Authors: Tathagata Chakraborti, Sarath Sreedharan, Yu Zhang, Subbarao Kambhampati

IJCAI 2017 | Conference PDF | Archive PDF | Plain Text | LLM Run Details

Reproducibility Variable Result LLM Response
Research Type Experimental Finally, we present a preliminary evaluation of the efficiency of our algorithms for generating explanations in randomly generated problems in a few benchmark planning domains.
Researcher Affiliation Academia Tathagata Chakraborti and Sarath Sreedharan and Yu Zhang and Subbarao Kambhampati School of Computing, Informatics, and Decision Systems Engineering Arizona State University, Tempe, AZ 85281 USA { tchakra2, ssreedh3, yzhan442, rao } @ asu.edu
Pseudocode Yes Algorithm 1 Search for Minimally Complete Explanations; Algorithm 2 Search for Minimally Monotonic Explanations
Open Source Code Yes The latest version of the code will be available at https://goo.gl/Bybq7E.
Open Datasets No The paper states: "We use three planning domains Blocks World, Logistics and Rover for our experiments." While these are well-known planning domains, the paper does not provide specific citations, links, or access information for publicly available datasets, nor does it specify how any custom-generated data for these domains can be accessed or recreated.
Dataset Splits No The paper does not provide specific dataset split information for training, validation, or testing, such as percentages, sample counts, or references to predefined splits.
Hardware Specification Yes The results reported here are from experiments run on a 12 core Intel(R) Xeon(R) CPU with an E5-2643 v3@3.40GHz processor and a 64G RAM.
Software Dependencies No The paper mentions software like "Fast-Downward", "VAL", and "pyperplan" along with citations. However, it does not provide specific version numbers for these components, which is required for reproducibility.

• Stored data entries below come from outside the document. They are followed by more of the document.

(** * audio-mp3: streaming framing and WAV container logic

    A shallow embedding of the Go package [mp3] of lizc2003/audio-mp3:
    the encoder session of enc.go (carry-over of partial sample frames,
    output-buffer estimate, flush), the decoder session, and the WAV
    container reader, writer and the two stream drivers.

    Conventions.
    - A Go [int] is a [Z] kept in the 64-bit two's-complement range by
      [wrap64]; [uint16] and [uint32] conversions reduce modulo 2^16 and
      2^32; [/] and [%] are [Z.quot] and [Z.rem] and panic on a zero
      divisor.
    - A [[]byte] is a [list byte]; [s[a:b]] is [take (b-a) (drop a s)].
    - LAME and mpg123 are outside the package: their entry points are the
      fields of the classes [Lame] and [Mpg123] over an abstract handle
      state, so every statement holds for every engine.
    - An [io.Reader] is modelled by the bytes it still has to deliver
      (an in-memory reader: [Read] hands out at most [len(buf)] of them and
      [io.EOF] once none is left); [io.Writer] and [io.WriteSeeker] are
      classes so that destinations may fail. *)

From Stdlib Require Import ZArith List Lia Bool QArith Qround.
From Stdlib Require Import Strings.Byte Strings.String.
From Stdlib Require Import Floats.SpecFloat.
From stdpp Require Import base option list gmap.

Local Open Scope Z_scope.

(** ** Bytes and Go integers *)

Abbreviation byte := Byte.byte.

#[global] Instance byte_eq_dec : EqDecision byte := Byte.byte_eq_dec.

(** [byte(v)]: the low eight bits. *)
Definition byte_of_Z (v : Z) : byte :=
  match Byte.of_N (Z.to_N (v mod 256)) with
  | Some b => b
  | None => Byte.x00
  end.

Definition Z_of_byte (b : byte) : Z := Z.of_N (Byte.to_N b).

Definition wrap64 (v : Z) : Z := (v + 2 ^ 63) mod 2 ^ 64 - 2 ^ 63.
Definition uint16 (v : Z) : Z := v mod 2 ^ 16.
Definition uint32 (v : Z) : Z := v mod 2 ^ 32.

(** [len(s)] as a Go int. *)
Definition len {A} (s : list A) : Z := Z.of_nat (length s).

(** [s[a:b]] for in-range bounds. *)
Definition slice {A} (a b : nat) (s : list A) : list A := take (b - a) (drop a s).

(** [copy(dst[off:off+len(src)], src)]. *)
Definition copy_at (off : nat) (src dst : list byte) : list byte :=
  take off dst ++ src ++ drop (off + length src) dst.
(** * get_hist.py: the request-window resolver and the output pipeline

    A shallow embedding of [src/get_hist.py] (IBKR historical data
    downloader) and the properties of its specification.

    Conventions of the embedding.
    - A Python [str] is a [string] of 8-bit characters; the case and
      whitespace operations are the ASCII ones.
    - A Python [int] is a [Z] (or a [nat] for a loop counter): unbounded.
    - A naive [datetime.datetime] is the record [datetime]; its library
      operations ([strptime], [strftime], [replace], subtraction, adding one
      day, comparison) are written out below after CPython.
    - An exception is a value of [exn]; a function that can raise returns
      [result A].
    - What the program reads from its environment (the clock, the file
      system, the keyboard, the broker, pandas and pytz) is an explicit
      argument. *)

From Stdlib Require Import ZArith String Ascii List Lia Bool.
From Stdlib Require Import DecimalString DecimalNat DecimalZ.
From stdpp Require Import base gmap sets list strings.

Open Scope string_scope.
Open Scope Z_scope.

(** ** Exceptions and results *)

Inductive exn : Type :=
| ValueError (msg : string)
| OverflowError (msg : string)
| LookupError (msg : string)
| EOFError
| ConnectionRefusedError
| TimeoutError
| PermissionError
| OtherException (msg : string).

Definition result (A : Type) : Type := (exn + A)%type.

Definition Ok {A : Type} (a : A) : result A := inr a.
Definition Raise {A : Type} (e : exn) : result A := inl e.

Definition rbind {A B : Type} (r : result A) (f : A -> result B) : result B :=
  match r with
  | inl e => inl e
  | inr a => f a
  end.

Notation "'let*' x ':=' r 'in' k" := (rbind r (fun x => k))
  (at level 10, x pattern, r at level 100, k at level 200).

(** ** Python [str] operations *)

Module PyStr.

(** [c.isspace()] on the ASCII range: TAB, LF, VT, FF, CR, FS, GS, RS, US
    and the space. The same set is what [\s] matches in [re]. *)
Definition is_space (c : ascii) : bool :=
  let n := nat_of_ascii c in
  ((9 <=? n) && (n <=? 13) || (28 <=? n) && (n <=? 32))%nat.

Definition is_digit (c : ascii) : bool :=
  let n := nat_of_ascii c in ((48 <=? n) && (n <=? 57))%nat.

Definition in_range (lo hi : ascii) (c : ascii) : bool :=
  ((nat_of_ascii lo <=? nat_of_ascii c) && (nat_of_ascii c <=? nat_of_ascii hi))%nat.

Definition digit_val (c : ascii) : Z := Z.of_nat (nat_of_ascii c) - 48.

Definition upper_char (c : ascii) : ascii :=
  let n := nat_of_ascii c in
  if ((97 <=? n) && (n <=? 122))%nat then ascii_of_nat (n - 32) else c.

(** [s.upper()] *)
Fixpoint upper (s : string) : string :=
  match s with
  | EmptyString => EmptyString
  | String c r => String (upper_char c) (upper r)
  end.

(** [s.lstrip()] *)
Fixpoint lstrip (s : string) : string :=
  match s with
  | EmptyString => EmptyString
  | String c r => if is_space c then lstrip r else s
  end.

(** [s.rstrip()]: a character is dropped when it is a space and everything
    after it has been dropped. *)
Fixpoint rstrip (s : string) : string :=
  match s with
  | EmptyString => EmptyString
  | String c r =>
      match rstrip r with
      | EmptyString => if is_space c then EmptyString else String c EmptyString
      | r' => String c r'
      end
  end.

(** [s.strip()] *)
Definition strip (s : string) : string := rstrip (lstrip s).

(** [drop n s] is [s[n:]]. *)
Fixpoint drop (n : nat) (s : string) : string :=
  match n, s with
  | O, _ => s
  | S n', String _ r => drop n' r
  | S _, EmptyString => EmptyString
  end.

(** [take n s] is [s[:n]]. *)
Fixpoint take (n : nat) (s : string) : string :=
  match n, s with
  | O, _ => EmptyString
  | S n', String c r => String c (take n' r)
  | S _, EmptyString => EmptyString
  end.

(** [s.replace(old, new)] for a non-empty [old]: the occurrences of [old]
    are replaced from left to right, without overlap. [skip] counts the
    characters of an occurrence already replaced that are still to be
    passed over. *)
Fixpoint replace_from (skip : nat) (old new s : string) : string :=
  match s with
  | EmptyString => EmptyString
  | String c r =>
      match skip with
      | S k => replace_from k old new r
      | O =>
          if String.prefix old s
          then new ++ replace_from (String.length old - 1) old new r
          else String c (replace_from O old new r)
      end
  end.

Definition replace (old new s : string) : string := replace_from 0 old new s.

(** [sep.join(parts)] *)
Fixpoint join (sep : string) (parts : list string) : string :=
  match parts with
  | [] => ""
  | [p] => p
  | p :: ps => p ++ sep ++ join sep ps
  end.

(** [x in l] for a list of strings. *)
Definition str_in (x : string) (l : list string) : bool :=
  existsb (String.eqb x) l.

(** [str(n)], also [f"{n}"] and [f"{n:d}"], for an integer. *)
Definition of_Z (n : Z) : string := NilZero.string_of_int (Z.to_int n).

(** [f"{n}"] for a natural number. *)
Definition of_nat (n : nat) : string := NilZero.string_of_uint (Nat.to_uint n).

(** ["0" * k] *)
Fixpoint zeros (k : nat) : string :=
  match k with
  | O => EmptyString
  | S k' => String "0" (zeros k')
  end.
(* ===== verification/_CoqProject ===== *)
-Q . S2P
Prelude.v
JsString.v
SessionIdentity.v
UriDecode.v
MediaNames.v
Media.v
ProbeChain.v
Toolbar.v
Services.v
SyncEngine.v
Scenarios.v
Protocol.v
(* ===== verification/Prelude.v ===== *)
(** * A verification development of the whiteboard client [src/src/js/main.js]

    ** The program

    [main.js] is the browser side of a collaborative whiteboard.  Its top
    level (lines 15-43) resolves the session from the query string: the
    whiteboard id (random-id mode with [uuidv4], the default
    ["myNewWhiteboard"], the normalisation of line 29, and a rewrite of
    [window.location.search] when the id changed), the user name and the
    access token.  [main] (48-88) opens one socket.io channel; on every
    ["connect"] it registers the relay handlers ([whiteboardConfig],
    [whiteboardInfoUpdate], [drawToWhiteboard], [refreshUserBadges],
    [wrongAccessToken] with its own [accessDenied] flag) and emits
    [joinWhiteboard].  A [whiteboardConfig] push stores the configuration
    in [ConfigService] and runs [initWhiteboard] (143-578), whose
    [$(document).ready] callback loads the drawing surface with the
    [sendFunction] gate (151-160, the single path of local mutations to the
    relay), requests the snapshot (164-168), registers the resize and
    drag-and-drop handlers and applies the read-only policy (452-465);
    [initWhiteboard] also adds a paste listener.  The same callback wires
    the toolbar (176-267, 439-450).  The media helpers (486-577) upload
    images and place them through the surface.  The
    services ([ConfigService], [InfoService], [ReadOnlyService]) and the
    surface ([whiteboard]) live outside src/.

    ** The library (files in dependency order)

    - [Prelude] (this file): JavaScript strings as lists of UTF-16 code
      units ([jsstring], literals [js "..."]), [||] and truthiness on
      [URLSearchParams.get] results, JavaScript values and plain objects
      ([jsval], [jsobj]) with property read [js_get] and assignment
      [js_set] (an existing property keeps its place), the sequencing
      notation [f >>> g] of handler bodies in [wb_scope], the hint
      databases [wb] and [wb_rw], the tactic [js_decide] for string
      literals, and the list lemmas the components share (filters,
      two-step and length induction, [Nat.iter], folds with an
      invariant, a counter or a commuting map).
    - [JsString]: the builtins the code calls, executable and following
      ECMA-262 and the HTML standard: [encodeURIComponent] (with the
      [URIError] of an unpaired surrogate as [None]), [unescape] (B.2.1.2),
      UTF-8 encoding, [substring], [btoa] (with [InvalidCharacterError] as
      [None]).  Bits are Z with [Z.shiftr]/[Z.land]; the rewrite database
      [wb_bits] turns them into division and remainder for [lia].
    - [SessionIdentity]: lines 15-37.  [UrlParams] gives
      [URLSearchParams.get/set/delete]; [resolveWhiteboardId] returns the
      id, the final parameters and every assignment to
      [window.location.search] in order; [myUsername] takes the decimal
      string of [Math.random()] as input, [resolveWhiteboardId] the value of
      [uuidv4()].
    - [UriDecode]: [decodeURIComponent] (ECMA-262 Decode: one to four
      [%XX] escapes per character, UTF-8 decoding with its rejection of
      overlong forms, surrogates and bad continuation octets, UTF-16
      re-encoding), and the custom title of lines 39-43 as a
      [TitleOutcome] ([KeepTitle], [SetTitle], [TitleThrows] for the
      URIError).
    - [MediaNames]: the string code of the media helpers:
      [isImageFileName] and [isPDFFileName] (513-524) with [split],
      [toLowerCase] and [includes]; the regular expression of line 408 as
      a leftmost greedy matcher [src_exec]; [startsWith], [indexOf],
      [lastIndexOf], [substr]; the URL of an uploaded image (497-503)
      with the decimal digits of the upload date.
    - [Media]: the drag-and-drop, paste, PDF and upload code (269-437,
      486-577) as an event system: the world [MWorld] holds the read-only
      flag, [correspondingReadOnlyWid], the tool, a clock [m_now] in ms,
      the open notices, one [dragCounter] per ready callback that ran,
      the paste listener count, and the pending asynchronous work indexed
      by creation order: FileReaders, [isValidImageUrl] probes (image
      load and timer with its deadline), pdf.js documents and page
      renders, uploads.  One function per handler and callback
      ([dragenter_one], [drop_one], [reader_loadend], [img_onload],
      [timer_fire], [pdf_resolved], [page_select], [render_done],
      [upload_success], [paste_one], ...), and [mstep] delivers a DOM
      event to every registered set of handlers, or completes one piece
      of pending work; [M_Tick ms] advances the clock and fires the due
      timers.  The paste listener's function-scoped [var reader] is kept:
      every reader's callback reads the last reader created
      ([RPaste alias]).
    - [ProbeChain]: a measure on the probes of [Media] (callbacks run
      plus pending completions weighted by what a callback may start)
      that no event but a drop raises.
    - [Toolbar]: the toolbar part of the ready callback (176-267,
      439-450, and the window listeners of 469-484) with jQuery's
      semantics: [.off("click").click(h)] replaces an element's click
      handlers, [.mouseout], [.on("input")] and [new Picker] add one per
      run; the state [TB] holds the handlers, the [btnsMini] cell of every
      run, the pickers and the DOM state the handlers change; [tstep]
      dispatches a DOM event to the handlers of its target.  It is a
      separate world: [Toolbar.tb_ready] is what each run of
      [SyncEngine.ready_callback] does besides the engine's part.
    - [Services]: the three services as type classes of operations
      ([ConfigStore], [InfoStore], [ReadOnlyStore]) with classes of laws,
      and instances built from the spec (they are not under src/).
    - [SyncEngine]: the page as an explicit world ([World]: the services,
      the socket's handler list and [accessDenied] cells, the emitted
      messages, the calls into the surface in order, the open notices, the
      pending ready callbacks and snapshot requests, the listener counts,
      the window size), one function per handler and callback of the
      source, socket.io's dispatch ([deliver]: every handler of the event
      name, oldest first, over the list as it was on arrival), and the
      event loop [step] on inputs (connect, relay message, ready callback,
      snapshot response or failure, local stroke, resize, notice
      dismissal), with [reachable] its closure from [init_world].  The
      engine is a Section over any services satisfying the laws.
    - [Scenarios]: the engine on the instances of [Services]: the spec's
      scenario, a trace of a reconnection, and the witnesses of the
      engine's theorems.
    - [Protocol]: the state machine of spec section 4.4 ([SpecState]:
      phase, configuration, queue of held-back live events, what the
      surface was given, [messagesReceived]; [spec_step]), the abstraction
      [abs] of an engine world, the environment [env_ok] of the spec's
      happy path, the refinement proof, the requests the page emits, and
      the general departures from the spec's ordering (C7, C12).

    ** What the theorems show

    - The send gate (C1-C3): [sendFunction] stamps the token and counts
      the message; in every reachable world with the surface loaded and no
      ready callback pending the read-only flag is the policy of lines
      452-465 ([readonly_invariant], by induction on [reachable] with the
      invariant that the socket holds one block of handlers per
      connection), so a read-only session emits no stroke.
    - The relay messages (C4-C7, C11): on a page that connected [n]
      times, a live event is applied and counted [n] times, in arrival
      order; a [wrongAccessToken] shows one notice per connection not yet
      denied; from any reachable world with a snapshot pending, a live
      draw reaches the surface before the snapshot (C7, in [Protocol]).
    - The ready callback (C9, C10, C12): what it does when [btoa] accepts
      the user name, that it does nothing when [btoa] throws, and (C12, in
      [Protocol]) that from any reachable world the read-only flag follows
      a configuration push only when it runs, so a stroke drawn in between
      is emitted.
    - The session identity (C14-C22): the normalisation is exactly the
      filter of its character class (through the round trip
      [unescape (encodeURIComponent s) = utf8 s] and the error case of
      [encodeURIComponent]), idempotent; the rewritten location is stable
      on reload; random-id mode; every id made only of stripped
      characters resolves to the empty id and the reload to
      [myNewWhiteboard] (C20); the default user name and its suffix.

    - The title (C23-C25): [decodeURIComponent] inverts
      [encodeURIComponent] on well-formed strings; a title ending in [%]
      throws at line 42; an encoded title is shown decoded.
    - The media names (C26-C28): the file-name tests equal a reference
      definition on the lower-cased last dot-free segment; the uploaded
      image URL is injective in the upload date, so same-millisecond
      uploads collide; the URL extracted from dragged HTML is exactly the
      maximal run after the leftmost [src=] the regular expression can
      match (C28).
    - The media pipeline (C29-C36): read-only mode silences dragenter,
      dragleave and drop, but not paste; a dropped image is uploaded once
      per ready callback that ran, with one timestamp, even after
      read-only is switched on; the upload callbacks; every pending probe
      has answered within 2000 ms in every reachable world (liveness, by
      the invariant [pbound] that deadlines are at most 2000 ms ahead),
      yet a late image load answers a second time; two pasted images
      upload only the second (or null); for any open PDF picker, the
      upload button sends the page whose rendering finished last, whatever
      page is selected (C36).
    - The protocol (C37, C38): on the happy path (one connection, one
      configuration push after the join, snapshot responses only to
      requests, no live event while loading or after a denial, [btoa]
      accepting the user name) every engine run refines the spec machine,
      by a step simulation under the invariant [good]; off that path the
      traces [draw_while_loading_diverges] and [draw_after_denial_applied]
      show where it departs.  In every reachable world every emitted
      message is a known request whose payload carries the token.
    - Termination (C39): after any events without a new drop at most
      [probe_budget] more probe callbacks run (six for one drop, and a
      trace reaches six).
    - The toolbar (C8, C13, C22, C40), all over every reachable toolbar
      ([treachable], with the handler invariant [tb_inv]): a second ready
      callback desynchronises the min/max toggle (C8); the slider's input
      handlers accumulate, one [setStrokeThickness] per ready callback
      (C13); clearWhiteboard is called only by a click on the confirm
      button while it is shown (C22); in read-only mode the add-image
      button and the slider do nothing, while undo, redo and the confirmed
      clear still reach the surface (C40).

    No function takes fuel: every recursion of the model is structural
    ([unescape] and [encodeURIComponent] consume one to six code units per
    call, handled by [list_length_ind]; [decodeURIComponent] matches up
    to twelve units at once with nested patterns).  Time in [Media] is a
    [Z] clock advanced only by [M_Tick], so the 2000 ms timeout is a
    comparison with a deadline and no bound on steps is needed; the
    handlers are folds over the registered handler sets.  Integers are [Z] and code units
    are kept in [0, 0xFFFF] by the well-formedness predicate [Utf16.wf].

    ** Not modelled, and the plan

    Not modelled: the drawing surface (its calls are recorded, its
    behaviour is external and not under src/), pdf.js, FileReader and the
    network (their completions are inputs of [mstep] or [step]),
    [keybinds] and [shortcutFunctions] (modules outside src/; calls into
    them are recorded), [getSubDir] (path construction only).  The toolbar
    and the media pipeline are separate worlds from the engine's: their
    link is the read-only flag and the ready callback, which each file
    takes as an input.  What remains to do: one world composing the
    engine, the toolbar and the media pipeline, so that the read-only
    theorems of the three are stated about the same flag. *)

From stdpp Require Import base list sets strings.
From Stdlib Require Import ZArith Lia Ascii.
From Stdlib Require String.
Export String.StringSyntax.

Declare Scope wb_scope.
Delimit Scope wb_scope with wb.
Open Scope Z_scope.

Experiment Setup No The paper describes how the human models were created (e.g., "randomly removing parts (preconditions and effects) of the action model") and the domains used. However, it does not provide specific experimental setup details such as hyperparameters for the search algorithms (e.g., A* parameters, heuristics other than admissibility) or system-level training settings.